What are we, but our life story? Yet Aliye (Merve Asya
Özgür), a housekeeper at an old hotel in a small town, prefers to replace her
own story, in which she is a struggling woman who has to carry the name of her
father’s former lover, with far more interesting ones, such as those of the
guests in her hotel. She is a fan of a famous director, Levent (Timuçin Esen),
who she admires from afar during a Q&A after a screening at a local
festival. While working in the kitchen behind the bar, she overhears the local
patrons tell Levent their stories, in hope of becoming the center of one of his
films. All Levent sees is the arm through the small window between bar and
kitchen. When Aliye decides to tell him her life story by sending him voice
messages, Levent becomes intrigued by this mysterious woman and starts to form
a story of his own to forget about the drama he just ended, that of his
marriage. As they draw closer together, if not physically then at least in
their stories, tales real and imagined start to blend.

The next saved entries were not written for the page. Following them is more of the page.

(* ===== verification/Decision.v ===== *)
(** * Decision: [runtime/src/decision.rs]

    Decision records: alternatives and assumptions are collected while a
    decision is open, one alternative is committed, metrics are recorded, and
    the decision is reflected upon. *)

From S2P Require Import Prelude Text State Config Dag.

Definition USAGE : string := "Usage:
  multiagent decision init DECISION_ID --title TEXT [--owner NAME]
  multiagent decision add-alternative DECISION_ID --plan-id PLAN_ID --summary TEXT --proposed-by AGENT [--branch BRANCH] [--assignment-name NAME] [--expected-outcome TEXT] [--risk TEXT]
  multiagent decision add-assumption DECISION_ID --assumption-id ID --statement TEXT [--confidence VALUE] [--validation-method TEXT] [--expected-signal TEXT]
  multiagent decision commit DECISION_ID --selected-plan PLAN_ID --reason TEXT [--rollback-policy TEXT] [--reflection-due TEXT]
  multiagent decision record-metric DECISION_ID --name NAME [--expected VALUE] [--actual VALUE]
  multiagent decision reflect DECISION_ID --recommendation continue|adjust|rollback|pivot --reason TEXT [--follow-up-assignment NAME]
  multiagent decision show DECISION_ID
  multiagent decision list".
Definition ALTERNATIVES_HEADER : string :=
  join tabs ["plan_id"; "summary"; "proposed_by"; "branch"; "assignment_name"; "expected_outcome";
             "risk"; "added_at"].
Definition ASSUMPTIONS_HEADER : string :=
  join tabs ["assumption_id"; "statement"; "confidence"; "validation_method"; "expected_signal"; "added_at"].
Definition METRICS_HEADER : string := join tabs ["name"; "expected"; "actual"; "recorded_at"].

Section Decision.
Context `{Platform}.

(** ** The store *)

Definition decision_dir (id : string) : result string string :=
  let? dir := state_dir in Ok (path_join (path_join dir "decisions") id).

Definition log_decision_event (dir text : string) : IO unit :=
  let! now := timestamp in
  append_file (path_join dir "events.log") (now +:+ tabs +:+ text +:+ newline)
    (io_error "append decision event").

(** [id_and_options]: the loop over the arguments; help is printed. *)
Fixpoint options_loop (args allowed : list string) (options : gmap string string)
  : IO (gmap string string) :=
  match args with
  | [] => ret options
  | raw :: rest =>
      if String.eqb raw "-h" || String.eqb raw "--help" then
        let! _ := println USAGE in fail "help requested"
      else
        let! key := lift (ok_or (strip_prefix "--" raw) ("unknown option: " +:+ raw)) in
        let! _ := check (existsb (String.eqb key) allowed) ("unknown option: " +:+ raw) in
        match rest with
        | option_value :: rest' => options_loop rest' allowed (<[key := option_value]> options)
        | [] => fail (raw +:+ " requires a value")
        end
  end.

Definition id_and_options (command : string) (args allowed : list string)
  : IO (string * gmap string string) :=
  let! id := lift (ok_or (head args) (command +:+ " requires DECISION_ID")) in
  let! options := options_loop (tail args) allowed ∅ in
  ret (id, options).

Definition exists_decision (dir : string) : IO bool := is_file (path_join dir "decision.env").

Definition decision_status (dir id : string) : IO string :=
  let! env := read_env (path_join dir "decision.env") in
  lift (ok_or (env !! "status") ("decision status is missing: " +:+ id)).

Definition require_open (dir id action : string) : IO unit :=
  let! ok := exists_decision dir in
  let! _ := check ok ("decision does not exist: " +:+ id) in
  let! status := decision_status dir id in
  check (String.eqb status "open") ("cannot " +:+ action +:+ " to " +:+ status +:+ " decision: " +:+ id).

Definition require_status (dir id expected action : string) : IO unit :=
  let! ok := exists_decision dir in
  let! _ := check ok ("decision does not exist: " +:+ id) in
  let! status := decision_status dir id in
  check (String.eqb status expected)
    (action +:+ " " +:+ expected +:+ " decisions, got: " +:+ status).

(** ** Tables *)

Definition first_columns (text : string) : list string :=
  omap (fun line => head (split tab line)) (tail (lines text)).

Definition tsv_first_column_contains (path expected : string) : IO bool :=
  let! fs := get_files in
  match fs !! path with
  | Some text => ret (existsb (fun current => String.eqb current expected) (first_columns text))
  | None => fail (io_error "read decision table")
  end.

(** The table is opened without [create]: it must exist. *)
Definition append_tsv (path : string) (fields : list string) : IO unit :=
  let! ok := is_file path in
  let! _ := check ok (io_error "append decision table") in
  append_file path (join tabs fields +:+ newline) (io_error "append decision table").

Definition without_status (text : string) : list string :=
  List.filter (fun line => negb (starts_with "status=" line)) (lines text).

Definition rewrite_status (path : string) (appended : list string) : IO unit :=
  let! fs := get_files in
  match fs !! path with
  | Some text => atomic_write path (unlines (without_status text ++ appended))
  | None => fail (io_error "read decision metadata")
  end.

(** ** Commands *)

Definition init (args : list string) : IO unit :=
  let! io := id_and_options "init" args ["title"; "owner"] in
  let '(id, options) := io in
  let! _ := lift (validate_id "decision ID" id) in
  let! title := lift (required options "title" "init requires --title") in
  let owner := value options "owner" in
  let! _ := lift (reject_newline "--title" title) in
  let! _ := lift (reject_newline "--owner" owner) in
  let! dir := lift (decision_dir id) in
  let! exists_ := exists_decision dir in
  let! _ := check (negb exists_) ("decision already exists: " +:+ id) in
  let! now := timestamp in
  let! _ := atomic_write (path_join dir "decision.env")
    (unlines ["decision_id=" +:+ id; "title=" +:+ title; "owner=" +:+ owner; "status=open";
              "created_at=" +:+ now]) in
  let! _ := atomic_write (path_join dir "alternatives.tsv") (unlines [ALTERNATIVES_HEADER]) in
  let! _ := atomic_write (path_join dir "assumptions.tsv") (unlines [ASSUMPTIONS_HEADER]) in
  let! _ := atomic_write (path_join dir "metrics.tsv") (unlines [METRICS_HEADER]) in
  let! _ := log_decision_event dir ("decision_created" +:+ tabs +:+ "title=" +:+ title +:+ tabs
              +:+ "owner=" +:+ owner) in
  println ("decision created" +:+ tabs +:+ id +:+ tabs +:+ title).

Definition add_alternative (args : list string) : IO unit :=
  let! io := id_and_options "add-alternative" args
    ["plan-id"; "summary"; "proposed-by"; "branch"; "assignment-name"; "expected-outcome"; "risk"] in
  let '(id, options) := io in
  let! _ := lift (validate_id "decision ID" id) in
  let! plan := lift (required options "plan-id" "add-alternative requires --plan-id") in
  let! summary := lift (required options "summary" "add-alternative requires --summary") in
  let! proposed_by := lift (required options "proposed-by" "add-alternative requires --proposed-by") in
  let! _ := lift (validate_id "plan ID" plan) in
  let! _ := lift (reject_newlines
    [("--plan-id", plan); ("--summary", summary); ("--proposed-by", proposed_by);
     ("--branch", value options "branch"); ("--assignment-name", value options "assignment-name");
     ("--expected-outcome", value options "expected-outcome"); ("--risk", value options "risk")]) in
  let! dir := lift (decision_dir id) in
  let! _ := require_open dir id "add alternatives" in
  let path := path_join dir "alternatives.tsv" in
  let! known := tsv_first_column_contains path plan in
  let! _ := check (negb known) ("plan ID already exists: " +:+ plan) in
  let! now := timestamp in
  let! _ := append_tsv path
    [plan; summary; proposed_by; value options "branch"; value options "assignment-name";
     value options "expected-outcome"; value options "risk"; now] in
  let! _ := log_decision_event dir ("alternative_added" +:+ tabs +:+ "plan_id=" +:+ plan +:+ tabs
              +:+ "proposed_by=" +:+ proposed_by) in
  println ("alternative added" +:+ tabs +:+ id +:+ tabs +:+ plan +:+ tabs +:+ summary).

Definition add_assumption (args : list string) : IO unit :=
  let! io := id_and_options "add-assumption" args
    ["assumption-id"; "statement"; "confidence"; "validation-method"; "expected-signal"] in
  let '(id, options) := io in
  let! _ := lift (validate_id "decision ID" id) in
  let! assumption := lift (required options "assumption-id" "add-assumption requires --assumption-id") in
  let! statement := lift (required options "statement" "add-assumption requires --statement") in
  let! _ := lift (validate_id "assumption ID" assumption) in
  let! _ := lift (reject_newlines
    [("--assumption-id", assumption); ("--statement", statement);
     ("--confidence", value options "confidence");
     ("--validation-method", value options "validation-method");
     ("--expected-signal", value options "expected-signal")]) in
  let! dir := lift (decision_dir id) in
  let! _ := require_open dir id "add assumptions" in
  let path := path_join dir "assumptions.tsv" in
  let! known := tsv_first_column_contains path assumption in
  let! _ := check (negb known) ("assumption ID already exists: " +:+ assumption) in
  let! now := timestamp in
  let! _ := append_tsv path
    [assumption; statement; value options "confidence"; value options "validation-method";
     value options "expected-signal"; now] in
  let! _ := log_decision_event dir ("assumption_added" +:+ tabs +:+ "assumption_id=" +:+ assumption) in
  println ("assumption added" +:+ tabs +:+ id +:+ tabs +:+ assumption +:+ tabs +:+ statement).

Definition outcome_text (plan reason policy due now : string) : string :=
  unlines ["selected_plan=" +:+ plan; "reason=" +:+ reason; "rollback_policy=" +:+ policy;
           "reflection_due=" +:+ due; "committed_at=" +:+ now; "status=implementation"].

Definition commit (args : list string) : IO unit :=
  let! io := id_and_options "commit" args ["selected-plan"; "reason"; "rollback-policy"; "reflection-due"] in
  let '(id, options) := io in
  let! _ := lift (validate_id "decision ID" id) in
  let! plan := lift (required options "selected-plan" "commit requires --selected-plan") in
  let! reason := lift (required options "reason" "commit requires --reason") in
  let! _ := lift (validate_id "plan ID" plan) in
  let! _ := lift (reject_newlines
    [("--selected-plan", plan); ("--reason", reason);
     ("--rollback-policy", value options "rollback-policy");
     ("--reflection-due", value options "reflection-due")]) in
  let! dir := lift (decision_dir id) in
  let! _ := require_open dir id "commit" in
  let! known := tsv_first_column_contains (path_join dir "alternatives.tsv") plan in
  let! _ := check known ("selected plan does not exist: " +:+ plan) in
  let! stamp := timestamp in
  let! _ := rewrite_status (path_join dir "decision.env")
              ["status=committed"; "committed_at=" +:+ stamp] in
  let! now := timestamp in
  let! _ := atomic_write (path_join dir "outcome.env")
              (outcome_text plan reason (value options "rollback-policy")
                 (value options "reflection-due") now) in
  let! _ := log_decision_event dir ("decision_committed" +:+ tabs +:+ "selected_plan=" +:+ plan
              +:+ tabs +:+ "reason=" +:+ reason) in
  println ("decision committed" +:+ tabs +:+ id +:+ tabs +:+ plan +:+ tabs +:+ reason).

Definition record_metric (args : list string) : IO unit :=
  let! io := id_and_options "record-metric" args ["name"; "expected"; "actual"] in
  let '(id, options) := io in
  let! _ := lift (validate_id "decision ID" id) in
  let! name := lift (required options "name" "record-metric requires --name") in
  let expected := value options "expected" in
  let actual := value options "actual" in
  let! _ := lift (reject_newlines [("--name", name); ("--expected", expected); ("--actual", actual)]) in
  let! dir := lift (decision_dir id) in
  let! _ := require_status dir id "committed" "can only record metrics for" in
  let! now := timestamp in
  let! _ := append_tsv (path_join dir "metrics.tsv") [name; expected; actual; now] in
  let! _ := log_decision_event dir ("metric_recorded" +:+ tabs +:+ "name=" +:+ name +:+ tabs
              +:+ "expected=" +:+ expected +:+ tabs +:+ "actual=" +:+ actual) in
  println ("metric recorded" +:+ tabs +:+ id +:+ tabs +:+ name +:+ tabs +:+ "expected=" +:+ expected
           +:+ tabs +:+ "actual=" +:+ actual).

Definition reflect (args : list string) : IO unit :=
  let! io := id_and_options "reflect" args ["recommendation"; "reason"; "follow-up-assignment"] in
  let '(id, options) := io in
  let! _ := lift (validate_id "decision ID" id) in
  let! recommendation := lift (required options "recommendation" "reflect requires --recommendation") in
  let! reason := lift (required options "reason" "reflect requires --reason") in
  let! _ := check (existsb (String.eqb recommendation) ["continue"; "adjust"; "rollback"; "pivot"])
              ("invalid recommendation: " +:+ recommendation
               +:+ " (expected continue|adjust|rollback|pivot)") in
  let follow_up := value options "follow-up-assignment" in
  let! _ := lift (reject_newlines
    [("--recommendation", recommendation); ("--reason", reason); ("--follow-up-assignment", follow_up)]) in
  let! dir := lift (decision_dir id) in
  let! _ := require_status dir id "committed" "can only reflect on" in
  let! now := timestamp in
  let! _ := rewrite_status (path_join dir "decision.env")
              ["status=reflected"; "reflected_at=" +:+ now] in
  let outcome_path := path_join dir "outcome.env" in
  let! ok := is_file outcome_path in
  let! _ := check ok ("no outcome record found: " +:+ id) in
  let! outcome := read_to_string outcome_path in
  let! now := timestamp in
  let! _ := atomic_write outcome_path (outcome +:+ unlines
    ["recommendation=" +:+ recommendation; "reflection_reason=" +:+ reason;
     "follow_up_assignment=" +:+ follow_up; "reflected_at=" +:+ now; "status=reflected"]) in
  let! _ := log_decision_event dir ("decision_reflected" +:+ tabs +:+ "recommendation="
              +:+ recommendation +:+ tabs +:+ "reason=" +:+ reason +:+ tabs +:+ "follow_up=" +:+ follow_up) in
  println ("decision reflected" +:+ tabs +:+ id +:+ tabs +:+ recommendation +:+ tabs +:+ reason).

(** The commands that change a decision. *)
Inductive Command := Init | AddAlternative | AddAssumption | Commit | RecordMetric | Reflect.

Definition run_decision (c : Command) (args : list string) : IO unit :=
  match c with
  | Init => init args
  | AddAlternative => add_alternative args
  | AddAssumption => add_assumption args
  | Commit => commit args
  | RecordMetric => record_metric args
  | Reflect => reflect args
  end.

End Decision.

In And the Rest Will Follow, Turkish director Pelin Esmer’s seventh film, the stories we tell each other are central, so it should be no surprise that narrative and story structure are the main selling points. What started with Esmer seeing a woman’s arm through a service window (much like one of her protagonists sees the other in her film) becomes an intricate tale of two people distant from each other in class, age, and also a geographical sense. And the Rest Will Follow is a film that requires full attention to keep track of the stories the two central characters tell each other and themselves, and in all honesty some of the plot strands that evolve from this do not fully land. A plotline of Levent shooting a short film that will bring him back to the small town of Söke, employing elements of Aliye and Levent’s own stories, doesn’t fit well into the narrative framework of the film, however amusing we find the young boy at the heart of that short (played by a cheeky Oğuz Kara).
With such fcus on story and structure, almost inevitably
the other aspects of the film play second fiddle when it comes to drawing
attention. Esmer’s direction is assured but sober, with little flight of fancy.
The performances of the cast are solid, with Esen a particular standout, but
won’t linger for too long. Barbu Bălășoiu’s lush cinematography is particularly
noteworthy, with its saturated colors warming up the interiors of the hotel
that is central to the film and the two protagonists. But everything circles
back to, and is in service of, the storytelling of And the Rest Will Follow. If
this film proves anything it is that Pelin Esmer is a gifted storyteller,
capable of weaving together lives that you imagine would never have crossed
paths if it weren’t for her story. As one of the characters says, “Who cares
about the truth” if the story is good?